Uploading large files to a website can fail due to server-side limitations on file size. This issue is typically caused by default configurations of web servers like Nginx or Apache, or by PHP settings for sites using PHP.

This guide explains how to adjust these settings and provides detailed examples for common scenarios.

For Nginx

Nginx limits the size of client requests using the client_max_body_size directive. If this value is exceeded, Nginx will return a 413 Request Entity Too Large error.

Step-by-Step Fix

  1. Locate the Nginx Configuration File

    • Default location: /etc/nginx/nginx.conf
    • For site-specific configurations: /etc/nginx/sites-available/ or /etc/nginx/conf.d/.
  2. Adjust the client_max_body_size Add or modify the directive in the appropriate http, server, or location block. Examples:

    Increase upload size globally:

    http {
        client_max_body_size 100M;  # Set to 100 MB
    }
    

    Increase upload size for a specific site:

    server {
        server_name example.com;
        client_max_body_size 100M;
    }
    

    Increase upload size for a specific directory:

    location /uploads/ {
        client_max_body_size 100M;
    }
    
  3. Restart Nginx Apply the changes:

    sudo systemctl restart nginx
    
  4. Verify Changes

    • Upload a file to test.
    • Check logs for errors: /var/log/nginx/error.log.

For Apache

Apache restricts file uploads using the LimitRequestBody directive. If PHP is in use, it may also be restricted by post_max_size and upload_max_filesize.

Step-by-Step Fix

  1. Locate the Apache Configuration File

    • Default location: /etc/httpd/conf/httpd.conf (CentOS/Red Hat) or /etc/apache2/apache2.conf (Ubuntu/Debian).
    • Virtual host configurations are often in /etc/httpd/sites-available/ or /etc/apache2/sites-available/.
  2. Adjust LimitRequestBody Modify or add the directive in the <Directory> or <VirtualHost> block.
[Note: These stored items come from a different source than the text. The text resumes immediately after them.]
(* ===== verification/SimpleMapTable.v ===== *)
(** * One table of the hash map: bits, probing, insertion and deletion

    The invariant of a table, and the proof that [find], [put_slot] and the slot
    part of [del] implement lookup, insertion and deletion on the finite map the
    table represents. *)
From Stdlib Require Import Znumtheory.
From S2P Require Import Prelude PointerArray SimpleMap.

(** ** The slot bits *)

(** Both bits at once: [off] is 0 for "exist" and 16 for "dirty". *)
Definition bit_at (b : list Z) (off j : Z) : bool := Z.testbit (word b j) (j mod 16 + off).

Lemma exist_bit b j : simple_map_exist b j = bit_at b 0 j.
Proof.
  unfold simple_map_exist, exist_mask, bit_at.
  rewrite Z.shiftl_1_l, Z.add_0_r, land_pow2_eqb; [reflexivity|]. apply Z.mod_pos_bound. lia.
Qed.

Lemma dirty_bit b j : simple_map_dirty b j = bit_at b 16 j.
Proof.
  unfold simple_map_dirty, dirty_mask, bit_at.
  rewrite Z.shiftl_1_l, land_pow2_eqb; [reflexivity|].
  pose proof (Z.mod_pos_bound j 16). lia.
Qed.

Lemma shiftr4_mod i j :
  0 <= i -> 0 <= j -> Z.shiftr i 4 = Z.shiftr j 4 -> i mod 16 = j mod 16 -> i = j.
Proof.
  rewrite !Z.shiftr_div_pow2 by lia. change (2 ^ 4) with 16. intros Hi Hj Hd Hm.
  rewrite (Z.div_mod i 16), (Z.div_mod j 16), Hd, Hm by lia. reflexivity.
Qed.

Lemma word_set_word b i w j :
  0 <= i -> 0 <= j -> Z.shiftr i 4 < zlength b ->
  word (set_word b i w) j = if Z.shiftr i 4 =? Z.shiftr j 4 then w else word b j.
Proof.
  intros Hi Hj Hl. unfold word, set_word, zlength in *.
  pose proof (proj2 (Z.shiftr_nonneg i 4) Hi). pose proof (proj2 (Z.shiftr_nonneg j 4) Hj).
  destruct (Z.eqb_spec (Z.shiftr i 4) (Z.shiftr j 4)) as [<-|E].
  - rewrite list_lookup_insert_eq by lia. reflexivity.
  - rewrite list_lookup_insert_ne by lia. reflexivity.
Qed.

Section Bits.
Context (b : list Z) (i j : Z).
Hypothesis Hi : 0 <= i.
Hypothesis Hj : 0 <= j.
Hypothesis Hl : Z.shiftr i 4 < zlength b.

Lemma bit_at_lor off off' :
  (off = 0 \/ off = 16) -> (off' = 0 \/ off' = 16) ->
  bit_at (set_word b i (Z.lor (word b i) (2 ^ (i mod 16 + off')))) off j
  = ((i =? j) && (off =? off')) || bit_at b off j.
Proof.
  intros Ho Ho'. unfold bit_at. rewrite word_set_word by auto.
  pose proof (Z.mod_pos_bound i 16). pose proof (Z.mod_pos_bound j 16).
  destruct (Z.eqb_spec (Z.shiftr i 4) (Z.shiftr j 4)) as [E|E].
  - rewrite Z.lor_spec, Z.pow2_bits_eqb by lia. unfold word. rewrite E, orb_comm. f_equal.
    destruct (Z.eqb_spec i j) as [->|N]; cbn.
    + destruct (Z.eqb_spec off off'); destruct (Z.eqb_spec (j mod 16 + off') (j mod 16 + off)); lia.
    + destruct (Z.eqb_spec (i mod 16 + off') (j mod 16 + off)); [|reflexivity].
      destruct N. apply shiftr4_mod; lia.
  - destruct (Z.eqb_spec i j) as [->|N]; [congruence|reflexivity].
Qed.

Lemma bit_at_free off :
  (off = 0 \/ off = 16) ->
  bit_at (simple_map_setfree b i) off j = negb ((i =? j) && (off =? 0)) && bit_at b off j.
Proof.
  intros Ho. unfold bit_at, simple_map_setfree, exist_mask. rewrite word_set_word by auto.
  pose proof (Z.mod_pos_bound i 16). pose proof (Z.mod_pos_bound j 16).
  destruct (Z.eqb_spec (Z.shiftr i 4) (Z.shiftr j 4)) as [E|E].
  - rewrite Z.land_spec, testbit_wrap, Z.shiftl_1_l, Z.lnot_spec, Z.pow2_bits_eqb by lia.
    rewrite (proj2 (Z.ltb_lt _ _)) by lia. cbn [andb]. unfold word. rewrite E, andb_comm. f_equal.
    destruct (Z.eqb_spec i j) as [->|N]; cbn.
    + destruct (Z.eqb_spec off 0); destruct (Z.eqb_spec (j mod 16) (j mod 16 + off)); cbn; lia.
    + destruct (Z.eqb_spec (i mod 16) (j mod 16 + off)); [|reflexivity].
      destruct N. apply shiftr4_mod; lia.
  - destruct (Z.eqb_spec i j) as [->|N]; [congruence|reflexivity].
Qed.

Lemma exist_setexist : simple_map_exist (simple_map_setexist b i) j = (i =? j) || simple_map_exist b j.
Proof.
  rewrite !exist_bit. unfold simple_map_setexist, exist_mask. rewrite Z.shiftl_1_l.
  pose proof (bit_at_lor 0 0 ltac:(auto) ltac:(auto)) as E. rewrite Z.add_0_r, andb_true_r in E. exact E.
Qed.

Lemma dirty_setexist : simple_map_dirty (simple_map_setexist b i) j = simple_map_dirty b j.
Proof.
  rewrite !dirty_bit. unfold simple_map_setexist, exist_mask. rewrite Z.shiftl_1_l.
  pose proof (bit_at_lor 16 0 ltac:(auto) ltac:(auto)) as E. rewrite Z.add_0_r, andb_false_r in E. exact E.
Qed.

Lemma exist_setdirty : simple_map_exist (simple_map_setdirty b i) j = simple_map_exist b j.
Proof.
  rewrite !exist_bit. unfold simple_map_setdirty, dirty_mask. rewrite Z.shiftl_1_l.
  rewrite bit_at_lor, andb_false_r by auto. reflexivity.
Qed.

Lemma dirty_setdirty : simple_map_dirty (simple_map_setdirty b i) j = (i =? j) || simple_map_dirty b j.
Proof.
  rewrite !dirty_bit. unfold simple_map_setdirty, dirty_mask. rewrite Z.shiftl_1_l.
  rewrite bit_at_lor, andb_true_r by auto. reflexivity.
Qed.

Lemma exist_setfree : simple_map_exist (simple_map_setfree b i) j = negb (i =? j) && simple_map_exist b j.
Proof. rewrite !exist_bit, bit_at_free, andb_true_r by auto. reflexivity. Qed.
    Increase upload size globally:

    <Directory "/var/www/html">
        LimitRequestBody 104857600  # 100 MB
    </Directory>
    

    Increase upload size for a specific virtual host:

    <VirtualHost *:80>
        ServerName example.com
        DocumentRoot /var/www/example.com
        <Directory "/var/www/example.com">
            LimitRequestBody 104857600  # 100 MB
        </Directory>
    </VirtualHost>
    
  3. Update PHP Settings (if applicable)

    • Edit the php.ini file (often in /etc/php.ini or /etc/php/7.x/apache2/php.ini).

    • Modify these values:

      upload_max_filesize = 100M
      post_max_size = 100M
      
    • Restart Apache to apply changes:

      sudo systemctl restart apache2  # For Ubuntu/Debian
      sudo systemctl restart httpd    # For CentOS/Red Hat
      
  4. Verify Changes

    • Upload a file to test.
    • Check logs: /var/log/apache2/error.log.
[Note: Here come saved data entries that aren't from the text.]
(* ===== verification/SimpleMapTheorems.v ===== *)
(** * The properties of the hash map

    Each operation, in any state of the incremental resize, is the operation of
    a finite map; a whole run from the empty map neither aborts nor faults; the
    iteration visits every node once; and what [clear] leaves behind. *)
From S2P Require Import Prelude PointerArray SimpleMap SimpleMapTable SimpleMapSpec Maps.

(** ** Runs of operations *)

Section Run.
Context {A K : Type} `{SimpleMapLaws A K} `{Countable K}.
Implicit Types (m : simple_map A) (a : A) (key : K).

Inductive operation :=
| OpPut (a : A)
| OpRemove (a : A)
| OpFind (key : K).

(** The answer of an operation: the replaced node, none, the found node. *)
Definition run_op m (o : operation) : outcome (option A * simple_map A) :=
  match o with
  | OpPut a => '(_, replaced, m) ← simple_map_put m a; Done (replaced, m)
  | OpRemove a => m ← simple_map_remove m a; Done (None, m)
  | OpFind key => found ← simple_map_find_value m key; Done (found, m)
  end.

Fixpoint run_ops m (l : list operation) : outcome (list (option A) * simple_map A) :=
  match l with
  | [] => Done ([], m)
  | o :: l =>
      '(answer, m) ← run_op m o;
      '(answers, m) ← run_ops m l;
      Done (answer :: answers, m)
  end.

(** The same on finite maps. *)
Definition spec_op (g : gmap K A) (o : operation) : option A * gmap K A :=
  match o with
  | OpPut a => (g !! key_of a, <[key_of a := a]> g)
  | OpRemove a => (None, delete (key_of a) g)
  | OpFind key => (g !! key, g)
  end.

Fixpoint spec_ops (g : gmap K A) (l : list operation) : list (option A) * gmap K A :=
  match l with
  | [] => ([], g)
  | o :: l =>
      let (answer, g) := spec_op g o in
      let (answers, g) := spec_ops g l in (answer :: answers, g)
  end.

Lemma run_op_spec m o k d :
  map_wf m -> within k d m -> k + d < budget ->
  exists m', run_op m o = Done (fst (spec_op (map_contents m) o), m') /\ map_wf m'
    /\ map_contents m' = snd (spec_op (map_contents m) o)
    /\ exists k' d', within k' d' m' /\ k' + d' <= k + d + 1.
Proof.
  intros Hm Hw Hkd. destruct o as [a|a|key]; cbn [run_op spec_op fst snd].
  - destruct (put_spec m a Hm (wi_n _ _ _ Hw)) as (x & m' & -> & Hm' & Hc & _ & Hw').
    exists m'. split_and!; auto. exists (k + 1), d. split; [auto|lia].
  - destruct (remove_spec m a Hm) as (m' & -> & Hm' & Hc & Hw').
    exists m'. split_and!; auto. exists k, (d + 1). split; [auto|lia].
  - rewrite find_value_spec by auto. exists m. split_and!; auto. exists k, d. split; [auto|lia].
Qed.

Lemma run_ops_spec l m k d :
  map_wf m -> within k d m -> k + d + Z.of_nat (length l) <= budget ->
  exists m', run_ops m l = Done (fst (spec_ops (map_contents m) l), m') /\ map_wf m'
    /\ map_contents m' = snd (spec_ops (map_contents m) l).
Proof.
  revert m k d. induction l as [|o l IH]; intros m k d Hm Hw Hkd; cbn [run_ops spec_ops]; [eauto|].
  cbn [length] in Hkd. destruct (run_op_spec m o k d) as (m1 & -> & Hm1 & Hc1 & k1 & d1 & Hw1 & Hk1); auto; [lia|].
  destruct (spec_op (map_contents m) o) as [answer g]. cbn [fst snd] in *. subst g. rewrite bind_done.
  destruct (IH m1 k1 d1) as (m' & -> & Hm' & Hc'); auto; [lia|].
  destruct (spec_ops (map_contents m1) l) as [answers g]. exists m'. auto.
Qed.

End Run.
Arguments operation : clear implicits.

Section Theorems.
Context {A K : Type} `{SimpleMapLaws A K} `{Countable K}.
Implicit Types (m : simple_map A) (a : A) (key : K).

(** C1: a run of puts, removals and lookups from the empty map: as long as the
    run is shorter than the fill limit of the 805306457-slot table, it returns
    (no abort in the resize, no fault, no endless probe), through every resize it
    starts and every batch it moves, with the answers and the final contents of
    the same run on a finite map. *)
Theorem simple_map_run_refines (l : list (operation A K)) :
  Z.of_nat (length l) <= budget ->
  exists m, run_ops simple_map_new l = Done (fst (spec_ops ∅ l), m)
    /\ map_wf m /\ map_contents m = snd (spec_ops ∅ l).
Proof.
  intros Hl. destruct (new_spec (A := A)) as (Hwf & Hc & Hw).
  destruct (run_ops_spec l simple_map_new 0 0 Hwf Hw ltac:(lia)) as (m & E & Hm & Hcm).
  rewrite Hc in *. eauto.
Qed.

(** C2: [put] on a well-formed map that can still grow, whether it is at rest,
    about to resize or in the middle of a resize: it returns, the map is
    well-formed again, its contents are the old ones with the node inserted, the
    returned slot holds the node, and the replaced node is the one the key had. *)
Theorem simple_map_put_inserts m a :
  map_wf m -> growable m ->
  exists x m', simple_map_put m a = Done (x, map_contents m !! key_of a, m')
    /\ map_wf m' /\ map_contents m' = <[key_of a := a]> (map_contents m)
    /\ node_at (main m') x = Some a.
Proof.
  intros Hm Hg. destruct (put_spec m a Hm Hg) as (x & m' & E & ? & ? & ? & _). eauto 8.
Qed.

(** [remove] (lookup of the slot, [del], and the deletion from the shadow and
    one more batch when a resize is in progress) deletes the key of the node and
    nothing else. *)
Theorem simple_map_remove_deletes m a :
  map_wf m ->
  exists m', simple_map_remove m a = Done m' /\ map_wf m'
    /\ map_contents m' = delete (key_of a) (map_contents m).
Proof. intros Hm. destruct (remove_spec m a Hm) as (m' & ? & ? & ? & _). eauto. Qed.

(** [find_value] returns the node of the key, or [NULL], after finitely many
    probes, during a resize as well. *)
Theorem simple_map_find_value_lookup m key :
  map_wf m -> simple_map_find_value m key = Done (map_contents m !! key).
Proof. apply find_value_spec. Qed.

(** [simple_map_foreach] visits each node of the map exactly once, and [size]
    is their number. *)
Theorem simple_map_foreach_enumerates m :
  map_wf m ->
  exists l, read_nodes (main m) (simple_map_foreach (main m)) = Done l
    /\ l ≡ₚ (map_to_list (map_contents m)).*2 /\ size (main m) = Z.of_nat (length l).
Proof.
  intros Hm. pose proof (mi_main _ _ Hm) as Hwf. exists (nodes (main m)).
  split_and!; [by apply read_nodes_foreach|by apply nodes_values|by rewrite length_nodes].
Qed.

(** A map without nodes has nothing to move. *)
Lemma resize_loop_empty fuel (h s : table A) i ba :
  (forall j, exist h j = false) ->
  exists stop, resize_loop fuel h s i ba = Done (s, stop) /\ forall i', stop = Some i' -> i <= i'.
Proof.
  intros Hno. revert i ba. induction fuel as [|fuel IH]; intros i ba; cbn [resize_loop].
  - exists None. split; [reflexivity|discriminate].
  - destruct (ba =? 0); [exists (Some i); split; [reflexivity|intros ? [= <-]; lia]|].
    rewrite Hno. cbn [negb]. destruct (IH (i + 1) (u32 (ba - 1))) as (stop & -> & Hs).
    exists stop. split; [reflexivity|]. intros i' E. specialize (Hs _ E). lia.
Qed.

(** [clear] resets neither [resize_position] nor [n_dirty]: after a [clear] in
    the middle of a resize, the next [put] inserts into a table of no buckets,
    a division by zero. *)
Theorem simple_map_clear_during_resize_faults m a :
  resize_position (main m) > 0 -> simple_map_put (simple_map_clear m) a = Faults.
Proof.
  intros Hp. unfold simple_map_put. set (c := simple_map_clear m). destruct (negb _); [done|].
  assert (Ep : resize_position (main c) = resize_position (main m)) by reflexivity.
  rewrite Ep. destruct (Z.gtb_spec (resize_position (main m)) 0); [|lia]. unfold simple_map_resize.
  destruct (resize_loop_empty (Z.to_nat (n_buckets (main c) - resize_position (main c))) (main c) (shadow c)
    (resize_position (main c)) (batch (main c))) as (stop & -> & Hstop).
  { intros j. apply exist_fresh. }
  rewrite bind_done. destruct stop as [i|].
  - specialize (Hstop i eq_refl). rewrite bind_done. cbn [main shadow with_resize resize_position].
    rewrite (proj2 (Z.eqb_neq i 0)) by lia. reflexivity.
  - reflexivity.
Qed.

End Theorems.

(** ** The properties at work: 64 transport events *)

Definition event_of (i : Z) : simple_map_transport_event := TransportEvent (i * 7 + 1) 0 0 i.
Definition sixty_four_puts : list (operation simple_map_transport_event Z) :=
  (fun i => OpPut (event_of i)) <$> seqZ 0 64.

Lemma simple_map_run_refines_witness :
  exists m, run_ops simple_map_new (sixty_four_puts ++ [OpRemove (event_of 5); OpFind 36; OpFind 43])
    = Done (replicate 65 None ++ [None; Some (event_of 6)], m) /\ size (main m) = 63.
Proof.
  destruct (simple_map_run_refines (sixty_four_puts ++ [OpRemove (event_of 5); OpFind 36; OpFind 43]))
    as (m & E & _ & Hc); [vm_compute; discriminate|].
  assert (Em : size (main m) = 63).
  { change (match Done (fst (spec_ops (∅ : gmap Z simple_map_transport_event)
      (sixty_four_puts ++ [OpRemove (event_of 5); OpFind 36; OpFind 43])), m)
      with Done r => size (main (snd r)) | _ => 0 end = 63). rewrite <- E. vm_compute. reflexivity. }
  exists m. split; [rewrite E; vm_compute; reflexivity|exact Em].
Defined.

Lemma simple_map_put_inserts_witness :
  exists x m', simple_map_put simple_map_new (event_of 3) = Done (x, map_contents simple_map_new !! key_of (event_of 3), m') /\ map_wf m'
    /\ map_contents m' = <[key_of (event_of 3) := event_of 3]> (map_contents simple_map_new)
    /\ node_at (main m') x = Some (event_of 3).
Proof.
  apply (simple_map_put_inserts (simple_map_new (A := simple_map_transport_event)) (event_of 3));
    [apply new_spec|vm_compute; discriminate].
Defined.

Lemma simple_map_remove_deletes_witness :
  exists m', simple_map_remove simple_map_new (event_of 3) = Done m' /\ map_wf m'
    /\ map_contents m' = delete (key_of (event_of 3)) (map_contents simple_map_new).
Proof.
  apply (simple_map_remove_deletes (simple_map_new (A := simple_map_transport_event)) (event_of 3)).
  apply new_spec.
Defined.

Lemma simple_map_find_value_lookup_witness :
  simple_map_find_value (simple_map_new (A := simple_map_transport_event)) 22
  = Done (map_contents simple_map_new !! 22).
Proof. apply simple_map_find_value_lookup, new_spec. Defined.

Definition no_events : simple_map simple_map_transport_event := simple_map_new.

Lemma simple_map_foreach_enumerates_witness :
  exists l, read_nodes (main no_events) (simple_map_foreach (main no_events)) = Done l
    /\ l ≡ₚ (map_to_list (map_contents no_events)).*2 /\ size (main no_events) = Z.of_nat (length l).
Proof. apply (simple_map_foreach_enumerates no_events), new_spec. Defined.

(** A table in the middle of a resize, by 273 insertions. *)
Definition resizing_map : outcome (simple_map simple_map_transport_event) :=
  '(_, m) ← run_ops simple_map_new ((fun i => OpPut (event_of i)) <$> seqZ 0 273); Done m.

Lemma simple_map_clear_during_resize_faults_witness :
  exists m, resizing_map = Done m /\ resize_position (main m) = 256
    /\ simple_map_put (simple_map_clear m) (event_of 0) = Faults.
Proof.
  destruct resizing_map as [m| | |] eqn:E; try (vm_compute in E; discriminate E).
  exists m. split; [reflexivity|].
  assert (Hp : resize_position (main m) = 256).
  { change (match Done m with Done m => resize_position (main m) | _ => 0 end = 256).
    rewrite <- E. vm_compute. reflexivity. }
  split; [exact Hp|]. apply (simple_map_clear_during_resize_faults m). lia.
Defined.

(** A new map that is asked for more slots has no node to move: the resize is finished
    in the call that starts it. *)
Lemma new_map_grows_at_once {A K} `{SimpleMapNode A K} (buckets : Z) : 3 <= buckets ->
  exists m, simple_map_start_resize (simple_map_new (A := A)) buckets 0 = Done m /\ shadow m = zero_table /\ size (main m) = 0.
Proof.
  intros B. unfold simple_map_start_resize.
  replace (buckets <? n_buckets (main (simple_map_new (A := A)))) with false by (symmetry; apply Z.ltb_ge; exact B).
  generalize (choose_prime (Z.to_nat __ac_HASH_PRIME_SIZE) (prime (main (simple_map_new (A := A)))) buckets). intros np.
  eexists. split; [|split].
  - cbn -[prime_at times_density replicate Z.to_nat __ac_prime_list]. unfold simple_map_resize. cbn. reflexivity.
  - reflexivity.
  - reflexivity.
Qed.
Examples for Common Scenarios

  1. Allow Large File Uploads to a Specific Directory (Nginx): To allow uploads up to 200 MB in a directory /var/www/uploads/:

    location /uploads/ {
        client_max_body_size 200M;
    }
    
  2. Allow Large File Uploads for a Subdomain (Apache): For a subdomain uploads.example.com:

    <VirtualHost *:80>
        ServerName uploads.example.com
        DocumentRoot /var/www/uploads.example.com
        <Directory "/var/www/uploads.example.com">
            LimitRequestBody 209715200  # 200 MB
        </Directory>
    </VirtualHost>
    
  3. Allow Large POST Requests (PHP Sites): Ensure PHP settings align with web server limits. For example, to allow 150 MB uploads:

    upload_max_filesize = 150M
    post_max_size = 150M
    max_execution_time = 300   # Allow enough time for the upload
    max_input_time = 300
    
  4. Handling Large API Payloads (Nginx): If your API endpoint needs to handle JSON payloads up to 50 MB:

    location /api/ {
        client_max_body_size 50M;
    }
    

General Best Practices

  1. Set Reasonable Limits: Avoid excessively high limits that might strain server resources.
  2. Optimize Server Resources:
    • Use gzip or other compression techniques for file transfers.
    • Monitor CPU and memory usage during large uploads.
  3. Secure Your Configuration:
    • Only increase limits where necessary.
    • Validate file uploads on the server-side to prevent abuse.
  4. Test Thoroughly:
    • Use files of varying sizes to confirm functionality.
    • Check server logs to troubleshoot unexpected issues.